Dans les foires de jouets, l’appellation fait fureur. Les grands fabricants présentent en grand nombre des produits qu’ils disent « STEAM », ou « STIAM » en français. À l’approche des Fêtes, c’est LA tendance de l’heure dans le monde des jouets.
Comme ces lettres l’indiquent, l’appellation STIAM rassemble des produits qui touchent à la fois aux sciences, à la technologie, à l’ingénierie, aux arts et aux mathématiques. « Depuis un an, ça a fait un gros boom ! fait remarquer Sophie Turcot, directrice de catégorie chez le détaillant Brault et Bouthiller, à Montréal. Chaque année, on va au Salon du jouet international, à Nuremberg. L’année dernière, on voyait du STIAM un peu partout, et on se disait : “Voyons donc, c’est vraiment la saveur du mois… ou de l’année !” »
Ce mouvement est issu d’une approche qui a depuis longtemps conquis le monde de l’éducation : amener les enfants à relever des défis ludiques en touchant à plusieurs disciplines en même temps.
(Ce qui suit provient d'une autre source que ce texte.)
(* ===== verification/Exec.v ===== *)
(** * Programs (kernel/exec.c, sys_exec of kernel/sysfile.c)

    Loading an ELF file into a new page table, building the stack and replacing the
    image of the process. *)

From stdpp Require Import base numbers list strings.
From S2P Require Import Prelude Str Layout Kalloc Vm ProcState Sched Pipe Bio Block Fs Dir Printf Console Kern File Proc.
From S2P Require Import Sysproc Sysfile.
Local Open Scope Z_scope.

(** ** ELF (kernel/elf.h) *)

Definition ELF_MAGIC : Z := 0x464C457F.
Definition ELF_PROG_LOAD : Z := 1.
Definition sizeof_elfhdr : Z := 64.
Definition sizeof_proghdr : Z := 56.

Record elfhdr : Type := ElfHdr { e_magic : Z; e_entry : Z; e_phoff : Z; e_phnum : Z }.
Record proghdr : Type := ProgHdr {
  ph_type : Z; ph_flags : Z; ph_off : Z; ph_vaddr : Z; ph_filesz : Z; ph_memsz : Z;
}.

Definition read_elfhdr (bs : list Z) : elfhdr :=
  let d := byte_at bs in ElfHdr (load32 d 0) (load64 d 24) (load64 d 32) (load16 d 56).
Definition read_proghdr (bs : list Z) : proghdr :=
  let d := byte_at bs in
  ProgHdr (load32 d 0) (load32 d 4) (load64 d 8) (load64 d 16) (load64 d 32) (load64 d 40).

Definition flags2perm (flags : Z) : Z :=
  let perm := if nonzero (Z.land flags 1) then PTE_X else 0 in
  if nonzero (Z.land flags 2) then Z.lor perm PTE_W else perm.

(** The part of the path after its last slash. *)
Fixpoint last_elem (last path : list Z) : list Z :=
  match path with
  | [] => last
  | c :: path' => if c =? slash then last_elem path' path' else last_elem last path'
  end.

(** The bytes of an array of [uint64]. *)
Fixpoint words_bytes (l : list Z) : list Z :=
  match l with
  | [] => []
  | w :: l' => read_bytes 0 8 (store64 (λ _, 0) 0 w) ++ words_bytes l'
  end.

Section Exec.
Context {S : Type} `{BO : BlockOps S} `{L : Linker} `{Y : Symbols}.

(** ** Segments *)

(** [loadseg] from [i] on; the bytes of the file go straight to the page. *)
Fixpoint loadseg_loop (fuel : nat) (pagetable va : Z) (ip : nat) (offset sz i : Z) : M (kern S) Z :=
  if i <? sz then
    match fuel with
    | O => diverge
    | Datatypes.S f =>
        pa ← onmem (walkaddr pagetable (u64 (va + i)));
        if pa =? 0 then panic "loadseg: address should exist"
        else
          let n := if sz - i <? PGSIZE then sz - i else PGSIZE in
          r ← onfs (readi ip Kernel (u32 (offset + i)) n);
          onmem (modify (set_mem (write_bytes pa r.2)));;
          if negb (r.1 =? n) then mret (-1)
          else loadseg_loop f pagetable va ip offset sz (u32 (i + PGSIZE))
    end
  else mret 0.

Definition loadseg (pagetable va : Z) (ip : nat) (offset sz : Z) : M (kern S) Z :=
  loadseg_loop (Z.to_nat (sz / PGSIZE + 1)) pagetable va ip offset sz 0.

(** What one program header does: the new size, or nothing on an error. *)
Definition load_ph (pagetable sz : Z) (ip : nat) (ph : proghdr) : M (kern S) (bool * Z) :=
  if negb (ph_type ph =? ELF_PROG_LOAD) then mret (true, sz)
  else if ph_memsz ph <? ph_filesz ph then mret (false, sz)
  else if u64 (ph_vaddr ph + ph_memsz ph) <? ph_vaddr ph then mret (false, sz)
  else if nonzero (ph_vaddr ph mod PGSIZE) then mret (false, sz)
  else
    sz1 ← onmem (uvmalloc pagetable sz (u64 (ph_vaddr ph + ph_memsz ph)) (flags2perm (ph_flags ph)));
    if sz1 =? 0 then mret (false, sz)
    else
      r ← loadseg pagetable (ph_vaddr ph) ip (u32 (ph_off ph)) (u32 (ph_filesz ph));
      mret (negb (r <? 0), sz1).

(** The loop over the program headers: whether it succeeded, and the size. *)
Fixpoint load_loop (n : nat) (pagetable sz : Z) (ip : nat) (off : Z) : M (kern S) (bool * Z) :=
  match n with
  | O => mret (true, sz)
  | Datatypes.S n' =>
      r ← onfs (readi ip Kernel (u32 off) sizeof_proghdr);
      if negb (r.1 =? sizeof_proghdr) then mret (false, sz)
      else
        s ← load_ph pagetable sz ip (read_proghdr r.2);
        if negb s.1 then mret s
        else load_loop n' pagetable s.2 ip (i32 (off + sizeof_proghdr))
  end.

(** ** The stack *)

(** The strings of [argv]: the stack pointer and the addresses, or nothing. *)
Fixpoint push_args (pagetable stackbase sp argc : Z) (argv : list (list Z)) (ustack : list Z) :
    M (kern S) (option (Z * list Z)) :=
  match argv with
  | [] => mret (Some (sp, ustack ++ [0]))
  | a :: argv' =>
      if MAXARG <=? argc then mret None
      else
        let sp := u64 (sp - (Z.of_nat (length a) + 1)) in
        let sp := sp - sp mod 16 in
        if sp <? stackbase then mret None
        else
          r ← onmem (copyout pagetable sp (a ++ [0]));
          if r <? 0 then mret None
          else push_args pagetable stackbase sp (argc + 1) argv' (ustack ++ [sp])
  end.

(** ** [exec] *)

(** The label [bad]. *)
Definition exec_bad (pagetable sz : Z) (ip : option nat) : M (kern S) Z :=
  when (nonzero pagetable) (onmem (proc_freepagetable pagetable sz));;
  match ip with
  | Some ip => onfs (iunlockput ip);; finish
  | None => mret tt
  end;;
  mret (-1).

(** From the stack on, when the program is loaded at [pagetable] with size [sz]. *)
Definition exec_image (path : list Z) (argv : list (list Z)) (elf : elfhdr) (pagetable sz : Z) : M (kern S) Z :=
  p ← myproc;
  let oldsz := p_sz p in
  let sz := PGROUNDUP sz in
  sz1 ← onmem (uvmalloc pagetable sz (u64 (sz + 2 * PGSIZE)) PTE_W);
  if sz1 =? 0 then exec_bad pagetable sz None
  else
    let sz := sz1 in
    onmem (uvmclear pagetable (u64 (sz - 2 * PGSIZE)));;
    let stackbase := u64 (sz - PGSIZE) in
    r ← push_args pagetable stackbase sz 0 argv [];
    match r with
    | None => exec_bad pagetable sz None
    | Some (sp, ustack) =>
        let argc := Z.of_nat (length argv) in
        let sp := u64 (sp - (argc + 1) * 8) in
        let sp := sp - sp mod 16 in
        if sp <? stackbase then exec_bad pagetable sz None
        else
          r ← onmem (copyout pagetable sp (words_bytes ustack));
          if r <? 0 then exec_bad pagetable sz None
          else
            tf_set p tf_a1 sp;;
            setmy (λ p, set_name (copy_name (p_name p) (last_elem path path)) p);;
            let oldpagetable := p_pagetable p in
            setmy (λ p, set_sz sz (set_pagetable pagetable p));;
            tf_set p tf_epc (e_entry elf);;
            tf_set p tf_sp sp;;
            onmem (proc_freepagetable oldpagetable oldsz);;
            mret argc
    end.

Definition exec (path : list Z) (argv : list (list Z)) : M (kern S) Z :=
  p ← myproc;
  begin;;
  r ← onfs (namei path);
  match r with
  | None => finish;; mret (-1)
  | Some ip =>
      onfs (ilock ip);;
      h ← onfs (readi ip Kernel 0 sizeof_elfhdr);
      let elf := read_elfhdr h.2 in
      if negb (h.1 =? sizeof_elfhdr) then exec_bad 0 0 (Some ip)
      else if negb (e_magic elf =? ELF_MAGIC) then exec_bad 0 0 (Some ip)
      else
        pagetable ← onmem (proc_pagetable (p_trapframe p));
        if pagetable =? 0 then exec_bad 0 0 (Some ip)
        else
          s ← load_loop (Z.to_nat (e_phnum elf)) pagetable 0 ip (i32 (e_phoff elf));
          if negb s.1 then exec_bad pagetable s.2 (Some ip)
          else
            onfs (iunlockput ip);;
            finish;;
            exec_image path argv elf pagetable s.2
  end.

(** ** [sys_exec] *)

(** The loop over [argv]: whether it ended well, and the pages with their strings. *)
Fixpoint exec_args (n : nat) (uargv i : Z) (argv : list (Z * list Z)) : M (kern S) (bool * list (Z * list Z)) :=
  match n with
  | O => mret (false, argv)
  | Datatypes.S n' =>
      a ← fetchaddr (u64 (uargv + 8 * i));
      if a.1 <? 0 then mret (false, argv)
      else if a.2 =? 0 then mret (true, argv)
      else
        page ← onmem kalloc;
        if page =? 0 then mret (false, argv)
        else
          s ← fetchstr a.2 PGSIZE;
          onmem (modify (set_mem (write_bytes page s.2)));;
          let argv := argv ++ [(page, cstring s.2)] in
          if s.1 <? 0 then mret (false, argv) else exec_args n' uargv (i + 1) argv
  end.

Fixpoint free_args (pages : list Z) : M (kern S) unit :=
  match pages with
  | [] => mret tt
  | p :: pages' => onmem (kfree p);; free_args pages'
  end.

Definition sys_exec : M (kern S) (option Z) :=
  uargv ← argaddr 1;
  path ← argstr 0 MAXPATH;
  match path with
  | None => mret (Some fails)
  | Some path =>
      r ← exec_args (Z.to_nat MAXARG) uargv 0 [];
      if negb r.1 then free_args r.2.*1;; mret (Some fails)
      else
        ret ← exec path r.2.*2;
        free_args r.2.*1;;
        mret (Some (u64 ret))
  end.
End Exec.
Cette démarche a fait ses preuves, surtout dans l’enseignement des sciences, des technologies, des mathématiques et de l’ingénierie. L’ajout de la dimension artistique apporte une touche créative qui bonifie les apprentissages.
Il n’en fallait pas plus pour que les fabricants de jouets emboîtent le pas. Le géant Lego a notamment fait sa marque dans la vague STIAM avec plusieurs ensembles de construction, de robotique et de codage. Ces jouets amènent entre autres les enfants à élaborer eux-mêmes des plans, à expérimenter des concepts comme les engrenages et les poulies, à concevoir des circuits électriques et à relever des défis logistiques.
« L’approche STIAM permet aux enfants de prendre des décisions par eux-mêmes. On les met dans des situations réelles. »
— Sophie Turcot, directrice de catégorie, Brault et Bouthiller
L’engouement est si grand que même les grands comme Disney, Fisher-Price et Mattel inscrivent, sur plusieurs jouets, les lettres STIAM, ou STIM (le même concept, mais sans la dimension artistique).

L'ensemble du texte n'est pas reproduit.